● **Saved entries**:
(** * NmapToolKit: the nmap front end of [main.py]

    A shallow embedding of the script's five parts: the target normalizer
    ([strip_url]), the argument parser ([parse_args]), the command builder
    ([build_command]), the interactive prompt sequence ([interactive_mode])
    and the driver ([main]), followed by the properties of each.

    Python strings are modelled as [string] (code points below 256), Python
    integers as [Z], [None]-or-string attributes as [option string]. Input,
    output, process exit and uncaught exceptions are threaded through a small
    state-and-outcome monad over a [World]. *)

From Stdlib Require Import String Ascii List ZArith Lia Bool Arith.
From Stdlib Require DecimalString.
Import ListNotations.
Local Open Scope list_scope.
Local Open Scope string_scope.
Local Open Scope nat_scope.

Set Implicit Arguments.

(** ** Python string primitives *)

Module PyStr.

(** [s.startswith(p)], returning what follows the prefix. *)
Fixpoint strip_prefix (p s : string) : option string :=
  match p with
  | EmptyString => Some s
  | String a p' =>
      match s with
      | EmptyString => None
      | String b s' => if Ascii.eqb a b then strip_prefix p' s' else None
      end
  end.

Definition startswith (s p : string) : bool :=
  match strip_prefix p s with Some _ => true | None => false end.

(** Truth value of a string: only [''] is false. *)
Definition nonempty (s : string) : bool :=
  match s with EmptyString => false | String _ _ => true end.

(** [str.isspace] on one character: TAB..CR, FS..US, space, NEL, NBSP. *)
Definition isspace (c : ascii) : bool :=
  let n := nat_of_ascii c in
  ((9 <=? n) && (n <=? 13)) || ((28 <=? n) && (n <=? 32))
  || (n =? 133) || (n =? 160).

Fixpoint lstrip (s : string) : string :=
  match s with
  | EmptyString => EmptyString
  | String c s' => if isspace c then lstrip s' else s
  end.

(** Right strip: a character is kept when something is kept after it or it
    is not white space. *)
Fixpoint rstrip (s : string) : string :=
  match s with
  | EmptyString => EmptyString
  | String c s' =>
      match rstrip s' with
      | EmptyString => if isspace c then EmptyString else String c EmptyString
      | r => String c r
      end
  end.

(** [s.strip()] *)
Definition strip (s : string) : string := rstrip (lstrip s).

(** [s.split(sep)] for a one-character separator: never an empty list. *)
Fixpoint split (sep : ascii) (s : string) : list string :=
  match s with
  | EmptyString => [EmptyString]
  | String c s' =>
      if Ascii.eqb c sep then EmptyString :: split sep s'
      else match split sep s' with
           | [] => [String c EmptyString]
           | w :: ws => String c w :: ws
           end
  end.

(** [sep.join(xs)] *)
Fixpoint join (sep : string) (xs : list string) : string :=
  match xs with
  | [] => EmptyString
  | [x] => x
  | x :: rest => x ++ sep ++ join sep rest
  end.

(** [x in xs] for a list of strings. *)
Definition contains (x : string) (xs : list string) : bool :=
  existsb (String.eqb x) xs.

(** [c.lower()] on one character: A..Z and the Latin-1 capitals. *)
Definition lower_char (c : ascii) : ascii :=
  let n := nat_of_ascii c in
  if ((65 <=? n) && (n <=? 90))
     || ((192 <=? n) && (n <=? 222) && negb (n =? 215))
  then ascii_of_nat (n + 32) else c.
(** C5: when the ORM's query rejects with [err], [query] rejects with the
    same [err] after logging one error entry and emitting exactly one
    ["error"] event that carries [err]; when the ORM's query resolves, its
    result and state pass through unchanged. *)
Theorem query_rejection_emits_one_error sqlText options w :
  (forall err w1,
     super_query sqlText options w = (Throw err, w1) ->
     exists entry,
       query QueryResult super_query sqlText options w =
         (Throw err,
          mkWorld (log w1 ++ [entry]) (emitted w1 ++ [("error", err)]) (dollar_models w1)
            (dollar_sequelize w1) (systemMeta w1))
       /\ level entry = LevelError
       /\ text entry = ["🚨  Database error:"; message err]
       /\ obj_get (context entry) "err" = Some (LError err)
       /\ obj_get (context entry) "query" =
            (if truthy (sql err) then Some (LValue (sql err)) else None))
  /\ (forall result w1,
        super_query sqlText options w = (Return result, w1) ->
        query QueryResult super_query sqlText options w = (Return result, w1)).
Proof.
  split.
  - intros err w1 Hq. unfold query. rewrite Hq.
    eexists. split; [reflexivity|]. simpl.
    destruct (truthy (sql err)); repeat split; reflexivity.
  - intros result w1 Hq. unfold query. now rewrite Hq.
Qed.

End QueryErrors.

Lemma query_rejection_emits_one_error_witness :
  fst (Sqlize.query nat Sample.rejecting "SELECT 1 FORM t" None Sample.registered)
    = Throw Sample.syntax_error
  /\ emitted (snd (Sqlize.query nat Sample.rejecting "SELECT 1 FORM t" None Sample.registered))
    = [("error", Sample.syntax_error)]
  /\ Sqlize.query nat Sample.resolving "SELECT 1" None Sample.registered
    = (Return 3, Sample.registered).
Proof.
  destruct (query_rejection_emits_one_error nat Sample.rejecting "SELECT 1 FORM t" None
              Sample.registered) as [Hreject _].
  destruct (Hreject Sample.syntax_error Sample.registered eq_refl) as (entry & -> & _).
  destruct (query_rejection_emits_one_error nat Sample.resolving "SELECT 1" None
              Sample.registered) as [_ Hresolve].
  rewrite (Hresolve 3 Sample.registered eq_refl).
  repeat split.
Defined.

(** ** Version bookkeeping *)

Section Versions.
Import Js Sqlize Expected SystemMetaModel.
Variable super_model : string -> Completion (option ModelClass).
Variable parseISO : string -> Date.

● **Task objective**: Every record must appear in the answer exactly as it appears above.

● **Task response**:
(** * NmapToolKit: the nmap front end of [main.py]

    A shallow embedding of the script's five parts: the target normalizer
    ([strip_url]), the argument parser ([parse_args]), the command builder
    ([build_command]), the interactive prompt sequence ([interactive_mode])
    and the driver ([main]), followed by the properties of each.

    Python strings are modelled as [string] (code points below 256), Python
    integers as [Z], [None]-or-string attributes as [option string]. Input,
    output, process exit and uncaught exceptions are threaded through a small
    state-and-outcome monad over a [World]. *)

From Stdlib Require Import String Ascii List ZArith Lia Bool Arith.
From Stdlib Require DecimalString.
Import ListNotations.
Local Open Scope list_scope.
Local Open Scope string_scope.
Local Open Scope nat_scope.

Set Implicit Arguments.

(** ** Python string primitives *)

Module PyStr.

(** [s.startswith(p)], returning what follows the prefix. *)
Fixpoint strip_prefix (p s : string) : option string :=
  match p with
  | EmptyString => Some s
  | String a p' =>
      match s with
      | EmptyString => None
      | String b s' => if Ascii.eqb a b then strip_prefix p' s' else None
      end
  end.

Definition startswith (s p : string) : bool :=
  match strip_prefix p s with Some _ => true | None => false end.

(** Truth value of a string: only [''] is false. *)
Definition nonempty (s : string) : bool :=
  match s with EmptyString => false | String _ _ => true end.

(** [str.isspace] on one character: TAB..CR, FS..US, space, NEL, NBSP. *)
Definition isspace (c : ascii) : bool :=
  let n := nat_of_ascii c in
  ((9 <=? n) && (n <=? 13)) || ((28 <=? n) && (n <=? 32))
  || (n =? 133) || (n =? 160).

Fixpoint lstrip (s : string) : string :=
  match s with
  | EmptyString => EmptyString
  | String c s' => if isspace c then lstrip s' else s
  end.

(** Right strip: a character is kept when something is kept after it or it
    is not white space. *)
Fixpoint rstrip (s : string) : string :=
  match s with
  | EmptyString => EmptyString
  | String c s' =>
      match rstrip s' with
      | EmptyString => if isspace c then EmptyString else String c EmptyString
      | r => String c r
      end
  end.

(** [s.strip()] *)
Definition strip (s : string) : string := rstrip (lstrip s).

(** [s.split(sep)] for a one-character separator: never an empty list. *)
Fixpoint split (sep : ascii) (s : string) : list string :=
  match s with
  | EmptyString => [EmptyString]
  | String c s' =>
      if Ascii.eqb c sep then EmptyString :: split sep s'
      else match split sep s' with
           | [] => [String c EmptyString]
           | w :: ws => String c w :: ws
           end
  end.

(** [sep.join(xs)] *)
Fixpoint join (sep : string) (xs : list string) : string :=
  match xs with
  | [] => EmptyString
  | [x] => x
  | x :: rest => x ++ sep ++ join sep rest
  end.

(** [x in xs] for a list of strings. *)
Definition contains (x : string) (xs : list string) : bool :=
  existsb (String.eqb x) xs.

(** [c.lower()] on one character: A..Z and the Latin-1 capitals. *)
Definition lower_char (c : ascii) : ascii :=
  let n := nat_of_ascii c in
  if ((65 <=? n) && (n <=? 90))
     || ((192 <=? n) && (n <=? 222) && negb (n =? 215))
  then ascii_of_nat (n + 32) else c.
(** C5: when the ORM's query rejects with [err], [query] rejects with the
    same [err] after logging one error entry and emitting exactly one
    ["error"] event that carries [err]; when the ORM's query resolves, its
    result and state pass through unchanged. *)
Theorem query_rejection_emits_one_error sqlText options w :
  (forall err w1,
     super_query sqlText options w = (Throw err, w1) ->
     exists entry,
       query QueryResult super_query sqlText options w =
         (Throw err,
          mkWorld (log w1 ++ [entry]) (emitted w1 ++ [("error", err)]) (dollar_models w1)
            (dollar_sequelize w1) (systemMeta w1))
       /\ level entry = LevelError
       /\ text entry = ["🚨  Database error:"; message err]
       /\ obj_get (context entry) "err" = Some (LError err)
       /\ obj_get (context entry) "query" =
            (if truthy (sql err) then Some (LValue (sql err)) else None))
  /\ (forall result w1,
        super_query sqlText options w = (Return result, w1) ->
        query QueryResult super_query sqlText options w = (Return result, w1)).
Proof.
  split.
  - intros err w1 Hq. unfold query. rewrite Hq.
    eexists. split; [reflexivity|]. simpl.
    destruct (truthy (sql err)); repeat split; reflexivity.
  - intros result w1 Hq. unfold query. now rewrite Hq.
Qed.

End QueryErrors.

Lemma query_rejection_emits_one_error_witness :
  fst (Sqlize.query nat Sample.rejecting "SELECT 1 FORM t" None Sample.registered)
    = Throw Sample.syntax_error
  /\ emitted (snd (Sqlize.query nat Sample.rejecting "SELECT 1 FORM t" None Sample.registered))
    = [("error", Sample.syntax_error)]
  /\ Sqlize.query nat Sample.resolving "SELECT 1" None Sample.registered
    = (Return 3, Sample.registered).
Proof.
  destruct (query_rejection_emits_one_error nat Sample.rejecting "SELECT 1 FORM t" None
              Sample.registered) as [Hreject _].
  destruct (Hreject Sample.syntax_error Sample.registered eq_refl) as (entry & -> & _).
  destruct (query_rejection_emits_one_error nat Sample.resolving "SELECT 1" None
              Sample.registered) as [_ Hresolve].
  rewrite (Hresolve 3 Sample.registered eq_refl).
  repeat split.
Defined.

(** ** Version bookkeeping *)

Section Versions.
Import Js Sqlize Expected SystemMetaModel.
Variable super_model : string -> Completion (option ModelClass).
Variable parseISO : string -> Date.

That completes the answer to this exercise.